(* ===== verification/GlobalMessages.v ===== *)
(** * Messages of the global engine (node/consensus/global/message_validation.go,
    message_processors.go and message_subscription.go)

    What the engine does with a gossip message: the validator of its topic decides whether it
    is accepted, and an accepted message is handled by the goroutine of its queue.  The state
    is the frames the engine keeps, the lock on them, the requests collected for execution and
    the calls made to the other components, in order; the results of these calls are only
    logged.  The registry's answers, the clock and the order in which the map of frames is
    visited are arguments.  A handler recovers from its panics, a validator does not.  Peer
    information is left out, as are the bounds of the queues.  Byte slices are not nil. *)

From S2P Require Import Prelude Wire CanonicalTypes Keys Frames Messages ForkChoice Stateful GlobalTimeReel FrameProver FrameValidator Voting.

Inductive ValidationResult := ValidationResultAccept | ValidationResultReject | ValidationResultIgnore.

(** The first four bytes, if there are that many. *)
Definition typePrefix (data : bytes) : option Z := if (length data <? 4)%nat then None else Some (be_val (take 4 data)).

(** Continues with a value, and rejects the message on an error. *)
Definition orReject {A} (r : result A) (k : A -> result ValidationResult) : result ValidationResult :=
  match r with
  | Ok a => k a
  | Err _ => Ok ValidationResultReject
  | Panic => Panic
  | Diverge => Diverge
  end.

(** time.Since(time.UnixMilli(timestamp)) exceeds 20 seconds; the clock is in nanoseconds. *)
Definition stale (now timestamp : Z) : bool := 20 * 10 ^ 9 <? now - timestamp * 10 ^ 6.

Section validation.
Context `{Environment} `{FrameCrypto}.
Context (activeProvers : result (list ProverInfo.t)) (shardProvers : bytes -> result (list ProverInfo.t)) (now : Z).
Context (ed448Verify : bytes -> bytes -> bytes -> bool) (alertPublicKey : bytes).

(** The checks on a decoded frame; its header is dereferenced. *)
Definition validateGlobalFrame (frame : GlobalFrame.t) (accepted : result ValidationResult) : result ValidationResult :=
  match GlobalFrame.Header frame with
  | None => Panic
  | Some h =>
    match GlobalFrameHeader.PublicKeySignatureBls48581 h with
    | None => Ok ValidationResultReject
    | Some sig =>
      match BLS48581AggregateSignature.PublicKey sig with
      | None => Ok ValidationResultReject
      | Some _ => orReject (GlobalValidate activeProvers frame) (fun valid => if valid then accepted else Ok ValidationResultReject)
      end
    end
  end.

Definition validateGlobalConsensusMessage (data : bytes) : result ValidationResult :=
  match typePrefix data with
  | None => Ok ValidationResultReject
  | Some t =>
    if t =? GlobalFrameType then
      orReject (GlobalFrame.FromCanonicalBytes data) (fun frame => validateGlobalFrame frame (Ok ValidationResultAccept))
    else if t =? ProverLivenessCheckType then
      orReject (ProverLivenessCheck.FromCanonicalBytes data) (fun check =>
      orReject (ProverLivenessCheck.Validate (Some check)) (fun _ => Ok ValidationResultAccept))
    else if t =? FrameVoteType then
      orReject (FrameVote.FromCanonicalBytes data) (fun vote =>
      orReject (FrameVote.Validate (Some vote)) (fun _ => Ok ValidationResultAccept))
    else if t =? FrameConfirmationType then
      orReject (FrameConfirmation.FromCanonicalBytes data) (fun confirmation =>
      orReject (FrameConfirmation.Validate (Some confirmation)) (fun _ => Ok ValidationResultAccept))
    else Ok ValidationResultIgnore
  end.

Definition validateProverMessage (data : bytes) : result ValidationResult :=
  match typePrefix data with
  | None => Ok ValidationResultReject
  | Some t =>
    if t =? MessageBundleType then
      orReject (MessageBundle.FromCanonicalBytes data) (fun bundle =>
      orReject (MessageBundle.Validate (Some bundle)) (fun _ =>
        let nowMillis := now / 10 ^ 6 in
        if (nowMillis + 5000 <? MessageBundle.Timestamp bundle) || (MessageBundle.Timestamp bundle <? nowMillis - 5000)
        then Ok ValidationResultIgnore else Ok ValidationResultAccept))
    else Ok ValidationResultIgnore
  end.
********
Task> Retype, exactly as written, each line from the one containing "orReject (FrameConfirmation.Validate (Some" through the last line of the listing above, and leave out all other lines.

Your response>
      orReject (FrameConfirmation.Validate (Some confirmation)) (fun _ => Ok ValidationResultAccept))
    else Ok ValidationResultIgnore
  end.

Definition validateProverMessage (data : bytes) : result ValidationResult :=
  match typePrefix data with
  | None => Ok ValidationResultReject
  | Some t =>
    if t =? MessageBundleType then
      orReject (MessageBundle.FromCanonicalBytes data) (fun bundle =>
      orReject (MessageBundle.Validate (Some bundle)) (fun _ =>
        let nowMillis := now / 10 ^ 6 in
        if (nowMillis + 5000 <? MessageBundle.Timestamp bundle) || (MessageBundle.Timestamp bundle <? nowMillis - 5000)
        then Ok ValidationResultIgnore else Ok ValidationResultAccept))
    else Ok ValidationResultIgnore
  end.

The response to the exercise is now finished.